If my neighbors read this ESPN Grantland story about the scientist doing most of the brain research on deceased professional football players, boxers, other athletes, and war veterans, would they allow their sons to play football this fall?
Based on what dermatologists know now, my parents shouldn’t have let me play outside all summer without any protection from the sun. Burn. Peel. Repeat. Skin cancer.
Are public high school principals and athletic directors explaining the research findings to student-athelte parents so they can make informed choices about their children’s long-term health? No. Because if schools did think of football as a public safety issue, like absestos riddled buildings, and were on top of the research, they’d have a very hard time justifying fielding football teams at all.
Many citizens, like global warming skeptics who don’t want to change their lifestyles, will refute the research without carefully considering it.

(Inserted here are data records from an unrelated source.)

(* ===== verification/Prelude.v ===== *)
(** * HomeNet: a verification development

    HomeNet (src/) connects home networks: a bridge accepts connections over
    TCP, authenticates peers by a salted SHA-512 challenge, relays their bytes
    to hosts and to listeners behind NAT, and finds services by multicast DNS.
    This library models its C sources and proves what makes them correct.

    ** Conventions

    A byte is an [ascii]; an object of [char] is the list of its bytes ([mem]),
    a C string the list before the NUL ([cstr]). Fixed-width integers are [Z]
    with their wrap-around written out ([wrap32], [wrap64]). Code that can go
    wrong returns an [outcome]: [Ok] or [Fail] with a [fault] (a read or write
    out of bounds, an overflow of an array, NULL, use after free, a failed
    assert, exit, an object that was never written). Sockets and configuration
    live in a [world] with an explicit heap ([Os.v]); operations are functions
    of the monad [M] over it. System calls are the class [Os]: functions of the
    log of the calls made so far, so that the network may answer anything;
    [OsLaws] states what the manual pages promise. The clock, rand(), the
    environment, the console, files, getopt_long and the text of doubles are
    parameters of the same kind. The tools beside the program (DnsTool,
    Sha2Prog) have small states and classes of their own.

    ** Files and sources

    - Prelude, CString: faults, memory, counted loops; string.h and atoi.
    - Str, Containers, Buffer, ConfigFile: src/utils.c (strings; Map and List;
      the ring buffer of a socket; readConfigFile).
    - IpAddr, Socket, Udp, WaitLoop, WaitFacts: src/netUtils.c (addresses;
      reading, writing and opening sockets; udp_write and getLocalIpAddr;
      waitForEvent and what it reports). Printing: the printing helpers of
      utils.c and netUtils.c.
    - Sha2, Sha512, Sha256: lib/sha/sha2.c. Sha2Stream (hashing in pieces) and
      Sha2Fips (the standard) hold the theory for both sizes of words;
      Sha512Correct, Sha512Fips and Sha256Correct instantiate it. Sha2Unroll:
      the transforms built with SHA2_UNROLL_TRANSFORM. Sha2Prog:
      lib/sha/sha2prog.c.
    - Auth: generateCode, generateAuthResp, verifyAuthRespFromMap and their
      neighbours in src/homeNet.c.
    - Config, Store, StoreFacts, Mdns, MdnsFacts: src/store.c (configuration;
      listeners, waiting sockets and keys; the mDNS store). ConfigText: the
      format of configuration files as data, and what is read from its text.
    - Http: src/httpUtils.c.
    - Dns, Mappings, DnsEncode, DnsDecode: lib/dns/dns.h, mappings.c and codec.c;
      DnsNames (names on the wire), DnsRoundTrip, DnsFacts and DnsTypes (the
      decoder on any input), DnsFits (when encoding succeeds), DnsBounds
      (encoding stays in the buffer) and DnsAsserts (when no assertion fails)
      hold their theory. DnsPrint, DnsDump:
      lib/dns/output.c (packets and memory as text). DnsTool: netsimple.c and
      dotest.c, the query tool.
    - Os: sockets, the state, system calls. Protocol, Messages, Handshake,
      AuthSocket, AuthExchange: messages, authentication and the handshakes of
      src/homeNet.c.
    - Bridge: handleNew, handleRead, handleClose, houseKeeping, processEvent and
      hn_loop of src/homeNet.c; BridgeAuth, Relay, Reverse, Connect, Retry,
      Listeners: what they do.
    - Start: the five modes, hn_start of src/homeNet.c. Main: src/main.c.
    - Tests, TestPrograms: the programs under src/test, run on the models.
    - Frame, Evolve, Invariant, Listening: relations every operation preserves,
      proved along the code: what input and output leave alone, that the log
      only grows, the invariant of the event loop, and that of the table of
      listeners.

    A definition has the name of the C function it models; the loops of a
    function and the branches of the large handlers are definitions of their
    own, composed as the code composes them.

    ** What is proved

    - Authentication: verifyAuthRespFromMap accepts exactly the response of a
      key of the store; solving and verifying agree; authThrowChallenge lets
      only such a peer pass, and the run of a client and that of the bridge,
      each given what the other has sent, complete the exchange; CONNECT and
      LISTEN_NOTIFY give nothing to others. The nonce in these statements is
      the one that generateAuthChallenge makes of the clock and the seed at that
      point of the run, and the log is split into the challenge that went out,
      the answer that came in and what follows.
      The hashes are the functions of FIPS 180-4 (written independently, its
      constants from the primes), and the data may come in pieces of any size:
      sha2prog prints the digests of its whole input. Both forms of the
      transforms agree.
    - The event loop: the state stays well-formed and the policy fixed in every
      state a run reaches, and the table of listeners never dangles; both hold
      from the command line on ([main_invariant]). waitForEvent gives select() the
      right descriptors and reports new connections, readable and closed
      sockets; relays forward
      what they read; a reverse connection links the listener that comes back
      with the code to the client that waits for it ([reverse_connection]); a
      lost listener is retried.
    - Messages and codecs: what is sent is received, what is written to the
      ring buffer is read, addresses and names survive printing and parsing;
      dns_decode inverts dns_encode, ends on every input and yields typed data,
      which dns_encode writes without leaving its buffer (an assertion fails
      only for what [encodable] and [size_bound] name) and dns_print_result
      prints without a fault; a dump of memory can be read back. The mDNS
      theorems put the codec and the handlers together: a query is answered, an
      answer is recorded; [dotest_prints_reply] does so for the query tool, from
      the command line to the printed reply.
    - The tests of the repository give on the models the results their authors
      expect, and fail where their comments say so.
    - Containers, strings, HTTP and configuration refine maps and list
      functions. The formats of a request and of a configuration file are given
      as data with a rendering function; where the code reads something else of
      a text than its format means, the statement or an Example says what.
    - Errors: packets and orders of events on which the program goes wrong.

    ** Bounds

    Recursion that is not structural takes a bound: loops over strings and
    tokens one more than the length; read_labels the free room of the pool plus
    258 (a label takes room, at most 255 pointers are followed), which
    [dns_decode_terminates] shows to be enough; receive_loop the size of the
    buffer; hash_loop and udp_write_loop the number of bytes. Loops that wait
    for the network take the class [Fuel], and hn_loop a number of rounds:
    theorems about them hold for every bound, or say which bound is enough.
    handleNew calls itself once, after a websocket upgrade.

    ** Not modelled

    Messages the program prints about itself, except where a fault is possible;
    sha2speed, whose output is made of times; the snippets of other projects
    under .ref, which are not built; the big-endian branches of sha2.c;
    sock_copy, which nothing calls: two sockets would share the bytes of one
    write buffer, which the model keeps in the socket; the first argument of
    select(); failing malloc and the reuse of freed addresses; the text of
    doubles (class [FloatText]); the record types of dns_answer_t that codec.c
    copies as raw bytes. IPv6 addresses, which the program writes past a struct
    sockaddr, are faults. asserts are taken to be enabled. *)
From Stdlib Require Export Ascii.
From stdpp Require Export base tactics option list gmap strings.
From Stdlib Require Export ZArith Lia.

Culturally, there’s too much at stake. Exhibit A. This new $60m Texas high school stadium that seats 18,500. Friday Night Lights. Saturday tailgating. Sunday television. Maybe ignorance is bliss.
Most athletic directors are also boosters of sorts so I doubt they’re doing much to educate parents about the known risks of playing football. Principals would probably say they have too much on their plates and have to depend upon their A.D.’s. Hence the silence.

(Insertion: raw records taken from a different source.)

(** The block the 1 bit completes when there is no room for the length. *)
Lemma second_to_last_block :
  Z.of_nat short < zlen p + 1 ->
  (if bool_decide (zlen p + 1 < blk)
   then zero_range (buffer_put (buffer c) (zlen p) [0x80]) (zlen p + 1) (blk - (zlen p + 1))
   else buffer_put (buffer c) (zlen p) [0x80])
  = p ++ 0x80 :: replicate (block - 1 - length p) 0.
Proof.
  intros Hlo. pose proof (pd_short _ _ _ _ Hp) as Hs. case_bool_decide as H2.
  - destruct (first_pad_block _ _ _ _ block Hp) as (r & E & Lr); [done|lia|].
    rewrite Nat.sub_diag in Lr. apply length_zero_iff_nil in Lr. subst r. rewrite app_nil_r in E. exact E.
  - unfold zlen in H2. replace (block - 1 - length p)%nat with O by lia.
    apply put_full; [apply Hp|]. rewrite (pd_buf _ _ _ _ Hp). cbn [length replicate]. lia.
Qed.

Lemma zeroed_buffer (buf : list Z) :
  length buf = block -> exists r, zero_range buf 0 rezero = replicate short 0 ++ r /\ length r = lenf.
Proof.
  pose proof block_eq. pose proof rezero_bounds. intros Hb.
  destruct (split_at buf (Z.to_nat rezero)) as (z & r & -> & Lz & Lr); [lia|].
  exists (replicate (Z.to_nat rezero - short) 0 ++ r).
  rewrite (zero_range_app [] z r) by (done || unfold zlen; rewrite Lz; lia).
  rewrite Hb in Lr. split.
  - rewrite Lz. replace (Z.to_nat rezero) with (short + (Z.to_nat rezero - short))%nat at 1 by lia.
    rewrite replicate_add. cbn [app]. by rewrite <- app_assoc.
  - rewrite length_app, length_replicate. lia.
Qed.

Lemma last_long : Z.of_nat short < zlen p + 1 -> finished.
Proof.
  pose proof block_eq. intros Hlo. unfold finished, h_last.
  rewrite (used_pending _ _ _ _ Hp), (pd_count _ _ _ _ Hp). cbn [state bitcount buffer].
  rewrite (bool_decide_true (zlen p > 0)), (bool_decide_false (zlen p + 1 <= Z.of_nat short)) by lia.
  rewrite second_to_last_block by done. pose proof (pd_short _ _ _ _ Hp) as Hs.
  exists (S k). rewrite (pad_long m0 p k) by (try apply Hp; unfold zlen in *; lia).
  set (b1 := p ++ _). assert (Hb1 : length b1 = block).
  { unfold b1. rewrite length_app. cbn [length]. rewrite length_replicate. lia. }
  set (bc := rev_bits _). destruct (h_transform_state (mkCtx (state c) bc b1) b1) as (Es & _ & El).
  revert Es El. generalize (h_transform (mkCtx (state c) bc b1) b1).
  intros x Es El. cbn [state buffer] in Es |- *.
  destruct (zeroed_buffer _ El) as (r & -> & Lr).
  pose proof (last_block_length (replicate short 0) (length_replicate short 0)) as Lb. split.
  - rewrite length_app, Lb, length_app, (pd_len _ _ _ _ Hp), Hb1. lia.
  - unfold bc. rewrite final_transform by (done || apply length_replicate).
    rewrite absorb_snoc; [|rewrite length_app, (pd_len _ _ _ _ Hp), Hb1; lia|exact Lb].
    f_equal. rewrite Es, absorb_snoc by (apply Hp || done). by rewrite (pd_state _ _ _ _ Hp).
Qed.

(** Nothing pending: the padding is a block of its own. *)
Lemma last_aligned : p = [] -> finished.
Proof.
  pose proof block_eq as (Hbe & Hsp & _). intros E. unfold finished, h_last.
  rewrite (used_pending _ _ _ _ Hp), (pd_count _ _ _ _ Hp). cbn [state bitcount buffer].
  rewrite bool_decide_false by (rewrite E; done). cbn [state buffer].
  exists k. rewrite (pad_short m0 p k) by (try apply Hp; rewrite E; cbn [length]; lia).
  set (q := p ++ _). assert (Eq : q = 128 :: replicate (short - 1) 0).
  { unfold q. rewrite E. cbn [length app]. by rewrite Nat.sub_0_r. }
  assert (Hq : length q = short) by (rewrite Eq; cbn [length]; rewrite length_replicate; lia).
  clearbody q.
  destruct (split_at (buffer c) short) as (z & r & Ez & Lz & Lr); [rewrite (pd_buf _ _ _ _ Hp); lia|].
  assert (Eb : buffer_put (zero_range (buffer c) 0 (Z.of_nat short)) 0 [128] = q ++ r).
  { rewrite Ez, Eq. rewrite (zero_range_app [] z r) by (done || unfold zlen; rewrite Lz; done).
    rewrite Lz. replace short with (S (short - 1)) at 1 by lia.
    exact (buffer_put_app [] [0] (replicate (short - 1) 0 ++ r) [128] 0 eq_refl eq_refl). }
  rewrite (pd_buf _ _ _ _ Hp) in Lr. rewrite Eb.
  pose proof (last_block_length q Hq) as Lb. split.
  - rewrite length_app, Lb, (pd_len _ _ _ _ Hp). lia.
  - rewrite final_transform by (done || lia).
    rewrite absorb_snoc by (apply Hp || done). by rewrite (pd_state _ _ _ _ Hp).
Qed.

Principals get away with saying they have too much to do to oversee sports because we don’t think of the primary mission of schools—to enhance the life prospects of young people—and the primary mission of football as it’s played by most schools—to outscore the opponent as many times as possible for the sake of school spirit and community pride—as having much to do with one another. Coaches focus on the physical, and wins, losses, league standings, and state titles. Educators focus on students’ intellectual and social growth and future life prospects.
Everyone once in awhile a coach comes along with an educator’s mentality. And sometimes educator coached teams experience on-field success even though they don’t have a win-at-all-cost mindset. They think of their sport as a means towards an end, or ends rather, including the building of character, an insistence on integrity and fair play, and appreciation for teamwork. These coaches are beloved because they have perspective and are far and few between. They think of themselves as educators first, they manage their frustration, and they’re preoccupied with what type of citizens their teen-age athletes will be at age 26 or 36.
Instead of being integral to a school’s mission, high school football is almost always thought of as an add-on. A high status add-on that escapes critical inquiry. Given what we’re learning about chronic traumatic encephalopathy, it’s time that changes.